Initially, Homeland Security investigators said they planned to take the lintels into custody through an administrative forfeiture, but after months of negotiations with the museum, they called on the Department of Justice to expedite the case and represent Thailand.
It would take more than three years of government intervention before the dispute with the museum was settled. In October 2020, shortly after the museum announced it would start releasing the two lintels from its collection, the U.S. attorney’s office in the Northern District of California filed a civil forfeiture complaint against the museum, which agreed in February to return the artifacts to Thailand.
On Tuesday, the Asian Art Museum will hold its final vote to complete the de-accessioning process and turn the lintels over to Homeland Security soon after.

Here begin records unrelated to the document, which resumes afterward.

(* Verification of the coordination and caching core of trail-counter-react:
   the TTL cache of TrailManagerDO, the analytics aggregation of
   StatisticsService, the paginated registration view, the debounced
   cache invalidation of RegistrationService, the registration delete path
   and the trail listing of TrailService. *)

From stdpp Require Import base gmap strings list pretty.
From Stdlib Require Import ZArith QArith Lia.
Open Scope Z_scope.

(* ===================================================================== *)
(* TTL cache (src/workers/durable-objects/trail-manager.ts)              *)
(* ===================================================================== *)

Module TTLCache.

(* interface CacheEntry<T> { data: T; expires: number } *)
Record CacheEntry (A : Type) := { data : A; expires : Z }.
Arguments data {A}. Arguments expires {A}.

(* private cache: Map<string, CacheEntry<any>>.  Map iteration order is
   irrelevant to the operations below, so a gmap is used. *)
Abbreviation Cache A := (gmap string (CacheEntry A)).

Section Cache.
Context {A : Type}.

(* getFromCache(key): read at clock value [now] (Date.now()); returns the
   value and the updated table (lazy expiry deletes the entry). *)
Definition getFromCache (now : Z) (key : string) (c : Cache A)
    : option A * Cache A :=
  match c !! key with
  | None => (None, c)
  | Some entry =>
      if Z.ltb (expires entry) now          (* Date.now() > entry.expires *)
      then (None, delete key c)
      else (Some (data entry), c)
  end.

(* setInCache(key, data, ttlMs) at clock value [now] *)
Definition setInCache (now : Z) (key : string) (d : A) (ttlMs : Z)
    (c : Cache A) : Cache A :=
  <[key := {| data := d; expires := now + ttlMs |}]> c.

(* invalidateCache(keyPrefix): delete every key with key.startsWith(prefix).
   Deleting from a JS Map during its own key iteration visits every key
   present at the start that is not yet deleted, so the loop is a filter. *)
Definition invalidateCache (keyPrefix : string) (c : Cache A) : Cache A :=
  filter (fun kv : string * CacheEntry A => String.prefix keyPrefix kv.1 = false) c.

(* setupCacheCleanup: the periodic sweep *)
Definition cleanup (now : Z) (c : Cache A) : Cache A :=
  filter (fun kv : string * CacheEntry A => Z.ltb (expires kv.2) now = false) c.

End Cache.
End TTLCache.

(* ===================================================================== *)
(* Exceptions, actor responses and the manager's storage                 *)
(* ===================================================================== *)

Module Js.

(* A computation that may throw (async functions reject with the error). *)
Definition Exc (A : Type) := (string + A)%type.
Definition ret {A} (a : A) : Exc A := inr a.
Definition throw {A} (e : string) : Exc A := inl e.
Definition bind {A B} (m : Exc A) (k : A -> Exc B) : Exc B :=
  match m with inl e => inl e | inr a => k a end.
Notation "'let!' x := m 'in' k" := (bind m (fun x => k))
  (at level 200, x name, m at level 100, k at level 200).

(* try { m } catch (error) { h(error) } *)
Definition try_catch {A} (m : Exc A) (h : string -> A) : Exc A :=
  match m with inl e => inr (h e) | inr a => inr a end.

(* Promise.all: resolves with all results in input order, or rejects with
   the first rejection. *)
Fixpoint promise_all {A} (ps : list (Exc A)) : Exc (list A) :=
  match ps with
  | [] => ret []
  | p :: ps' => let! a := p in let! r := promise_all ps' in ret (a :: r)
  end.

(* A Response of a Durable Object fetch: its status and its body, which
   response.json() parses ([None]: the body is not valid JSON). *)
Record Response (D : Type) := { status : Z; body : option D }.
Arguments status {D}. Arguments body {D}.

Definition json {D} (r : Response D) : Exc D :=
  match body r with Some d => ret d | None => throw "SyntaxError" end.

(* key.substring(n) *)
Fixpoint substring_from (n : nat) (s : string) : string :=
  match n, s with
  | O, _ => s
  | S n', EmptyString => EmptyString
  | S n', String _ s' => substring_from n' s'
  end.

(* str.padStart(2, '0') *)
Definition padStart2 (s : string) : string :=
  if (String.length s <? 2)%nat then ("0" ++ s)%string else s.

(* String.prototype.localeCompare, as character-code order.  This agrees
   with the locale collation on the time keys compared here (digits, 'W'
   and '-' at fixed positions); it does not model the collation in general
   (e.g. case is compared by code, where the collation ignores it at
   first), so no result below depends on the order it gives to other
   strings such as client-supplied timestamps. *)
Definition localeCompare (a b : string) : comparison := String.compare a b.

(* Array.prototype.sort with a comparator, as an insertion sort.  It agrees
   with the (stable) JS sort when no two elements compare equal, as for the
   distinct time keys sorted by processRegistrations; on ties it puts the
   later element first, so results that use it on rows that may tie (the
   pagination sort) depend only on it being a permutation. *)
Fixpoint insert_by {A} (cmp : A -> A -> comparison) (x : A) (l : list A) : list A :=
  match l with
  | [] => [x]
  | y :: ys => match cmp x y with Lt => x :: y :: ys | _ => y :: insert_by cmp x ys end
  end.
Fixpoint sort_by {A} (cmp : A -> A -> comparison) (l : list A) : list A :=
  match l with [] => [] | x :: xs => insert_by cmp x (sort_by cmp xs) end.

(* A JavaScript Map<string, V> as an insertion-ordered association list. *)
Definition map_has {V} (k : string) (m : list (string * V)) : bool :=
  existsb (fun kv => String.eqb kv.1 k) m.
Definition map_get {V} (k : string) (m : list (string * V)) : option V :=
  snd <$> List.find (fun kv => String.eqb kv.1 k) m.
(* map.set(k, v): replace in place, or append a new key at the end *)
Definition map_set {V} (k : string) (v : V) (m : list (string * V)) : list (string * V) :=
  if map_has k m then map (fun kv => if String.eqb kv.1 k then (k, v) else kv) m
  else m ++ [(k, v)].

End Js.

(* Documents held by the entity actors (durable-objects/registration.ts,
   durable-objects/auth.ts TrailData).  Absent or falsy optional fields are
   the empty string or 0, as the code only tests them for truthiness. *)
Module Docs.
Record RegistrationData := {
  id : string; trailId : string; riderName : string;
  timestamp : string; horseCount : Z }.
Record TrailData := { name : string; active : option bool }.
End Docs.

(* ===================================================================== *)
(* Analytics grouping (StatisticsService.processRegistrations)           *)
(* ===================================================================== *)

Module Analytics.
Import Js.

Record ProcessedRegistration := {
  pr_id : string; pr_trailId : string; trailName : string;
  horseCount : Z; timestamp : string; date : string;
  weekKey : string; weekLabel : string; monthKey : string; monthLabel : string }.

(* { horseCount, registrationCount } of a per-trail breakdown *)
Record TrailCount := { tc_horseCount : Z; tc_registrationCount : Z }.

(* AnalyticsTimeEntry (src/lib/api.ts).  A Record<string, ...> built by
   assigning the keys of a Map in order is kept as an association list in
   that order. *)
Record AnalyticsTimeEntry := {
  timeKey : string; label : string; totalHorses : Z; totalRegistrations : Z;
  byTrail : list (string * TrailCount) }.

Record TrailSummary := {
  ts_totalHorses : Z; ts_totalRegistrations : Z;
  averageHorsesPerRegistration : Q }.

(* The four groupings returned by processRegistrations. *)
Record Groupings := {
  daily : list AnalyticsTimeEntry; weekly : list AnalyticsTimeEntry;
  monthly : list AnalyticsTimeEntry; byTrailSummary : list (string * TrailSummary) }.

(* { entries, weekLabel/monthLabel, byTrail: Map<trailName, {entries}> } *)
Record Group := {
  entries : list ProcessedRegistration; glabel : string;
  gbyTrail : list (string * list ProcessedRegistration) }.

(* map.get(k)!.entries.push(reg), the key being present *)
Definition push_entry (k : string) (reg : ProcessedRegistration)
    (m : list (string * list ProcessedRegistration)) :=
  let m1 := if map_has k m then m else map_set k [] m in
  map (fun kv => if String.eqb kv.1 k then (kv.1, kv.2 ++ [reg]) else kv) m1.

(* One iteration of the grouping loop on a time grouping keyed by [k]. *)
Definition add_to_group (k lbl : string) (reg : ProcessedRegistration)
    (gs : list (string * Group)) : list (string * Group) :=
  let gs1 := if map_has k gs then gs
             else map_set k {| entries := []; glabel := lbl; gbyTrail := [] |} gs in
  map (fun kg =>
         if String.eqb kg.1 k then
           (kg.1, {| entries := entries kg.2 ++ [reg];
                     glabel := glabel kg.2;
                     gbyTrail := push_entry (trailName reg) reg (gbyTrail kg.2) |})
         else kg) gs1.

Definition sum_horses (es : list ProcessedRegistration) : Z :=
  fold_left (fun s r => s + horseCount r) es 0.

(* .map(([key, data]) => ({ timeKey, label, totalHorses, ... })) *)
Definition to_time_entry (use_key_as_label : bool) (kg : string * Group)
    : AnalyticsTimeEntry :=
  {| timeKey := kg.1;
     label := if use_key_as_label then kg.1 else glabel kg.2;
     totalHorses := sum_horses (entries kg.2);
     totalRegistrations := Z.of_nat (length (entries kg.2));
     byTrail := map (fun te => (te.1, {| tc_horseCount := sum_horses te.2;
                                         tc_registrationCount := Z.of_nat (length te.2) |}))
                    (gbyTrail kg.2) |}.

(* .sort((a, b) => a.timeKey.localeCompare(b.timeKey)) *)
Definition sort_by_timeKey (l : list AnalyticsTimeEntry) : list AnalyticsTimeEntry :=
  sort_by (fun a b => localeCompare (timeKey a) (timeKey b)) l.

Definition trail_summary (es : list ProcessedRegistration) : TrailSummary :=
  let h := sum_horses es in
  let n := Z.of_nat (length es) in
  {| ts_totalHorses := h; ts_totalRegistrations := n;
     averageHorsesPerRegistration :=
       if Z.ltb 0 n then (inject_Z h / inject_Z n)%Q else 0%Q |}.

Record LoopState := {
  dailyGroups : list (string * Group); weeklyGroups : list (string * Group);
  monthlyGroups : list (string * Group);
  trailGroups : list (string * list ProcessedRegistration) }.

Definition loop_step (st : LoopState) (reg : ProcessedRegistration) : LoopState :=
  {| dailyGroups := add_to_group (date reg) "" reg (dailyGroups st);
     weeklyGroups := add_to_group (weekKey reg) (weekLabel reg) reg (weeklyGroups st);
     monthlyGroups := add_to_group (monthKey reg) (monthLabel reg) reg (monthlyGroups st);
     trailGroups := push_entry (trailName reg) reg (trailGroups st) |}.

Definition processRegistrations (registrations : list ProcessedRegistration) : Groupings :=
  let st := fold_left loop_step registrations
              {| dailyGroups := []; weeklyGroups := []; monthlyGroups := []; trailGroups := [] |} in
  {| daily := sort_by_timeKey (map (to_time_entry true) (dailyGroups st));
     weekly := sort_by_timeKey (map (to_time_entry false) (weeklyGroups st));
     monthly := sort_by_timeKey (map (to_time_entry false) (monthlyGroups st));
     byTrailSummary := map (fun te => (te.1, trail_summary te.2)) (trailGroups st) |}.

(* `${year}-W${weekNum}` and `${year} Week ${weekNum}` *)
Definition mkWeekKey (year weekNum : Z) : string :=
  (pretty year ++ "-W" ++ pretty weekNum)%string.
Definition mkWeekLabel (year weekNum : Z) : string :=
  (pretty year ++ " Week " ++ pretty weekNum)%string.
(* `${year}-${month.toString().padStart(2, '0')}` *)
Definition mkMonthKey (year month : Z) : string :=
  (pretty year ++ "-" ++ padStart2 (pretty month))%string.

End Analytics.

(* ===================================================================== *)
(* Aggregator fan-out (StatisticsService.aggregateAnalytics)             *)
(* ===================================================================== *)

Module Aggregator.
Import Js Docs Analytics.

(* Values of the manager's storage: Durable Object id strings under
   trail:<id> and registration:<id>, the registration id lists under
   trail_registrations:<id>, and the analytics snapshot under
   analytics:data (its generation time is [lastUpdated]). *)
Inductive SVal :=
  | SStr (s : string)
  | SIds (registrationIds : list string)
  | SAnalytics (g : Groupings) (lastUpdated : Z).

Abbreviation Storage := (gmap string SVal).

(* state.storage.list({ prefix }): the entries whose key starts with the
   prefix, in ascending key order. *)
Definition storage_list (prefix : string) (s : Storage) : list (string * SVal) :=
  sort_by (fun a b => String.compare a.1 b.1)
    (map_to_list (filter (fun kv : string * SVal => String.prefix prefix kv.1 = true) s)).

(* The Durable Object namespaces: a GET fetch of the actor whose id string
   is given.  [inl]: idFromString or the fetch throws. *)
Record Env := {
  TRAIL_DO : string -> Exc (Response TrailData);
  REGISTRATION_DO : string -> Exc (Response RegistrationData) }.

Museum spokesperson Zac Rose said by email March 1 that the museum doesn’t know of any other works in its collection that have questionable provenance, but “we are always continuing to study the histories of objects we interpret for the public.”
Before the lintels were gouged out from their brick facades, they — and the deities they called on — were meant to protect the temples from malevolent spirits, a task they oversaw for nearly 1,000 years.
After the lintels are returned to Thailand, they will be exhibited at the Bangkok National Museum for several months, Disapong said.
While the repatriation committee hasn’t decided whether the lintels should be reinstalled permanently atop their original temple entrances, given the risk of damaging or losing them again, Tanongsak hopes they will be returned to their original settings. It’s his firm belief that the artifacts be appreciated in their natural environment. That way, those in the nearby villages can feel attached to their cultural heritage.
Another option is to display them at the nearest regional branch of the national museum, Disapong said.
Regardless of where the lintels end up, Tanongsak said they will add to the understanding of Khmer culture.
Tracing the flow of Khmer art throughout the region has been a central tenet of his work. By studying the materials, carving styles and techniques in the Nong Hong and Khao Lon lintels, archaeologists might be able to connect those and other temples, Tanongsak said.
“Khmer civilization doesn’t just belong to Cambodian people or to Thai people,” he said. “It’s a shared heritage.”
The repatriation committee says it has more work to do. The group has scores of other objects it wants returned to Thailand, Disapong said. Committee members are busy documenting provenance for those artifacts.
“In what world, other than the art world, is it so acceptable to buy stolen goods?” said Davis of the Antiquities Coalition.
Collectors and museums that “bury their heads in the sand, thinking this issue will go away, are actually limiting their options,” she said.
Sometimes countries want cultural objects repatriated. Other times, they’re happy with a public acknowledgment of the theft or will consider a long-term loan of the artifacts.
“It’s not often that we have an opportunity, as individuals or institutions, to right some of history’s wrongs,” Davis said. “It’s never too late to do the right thing.”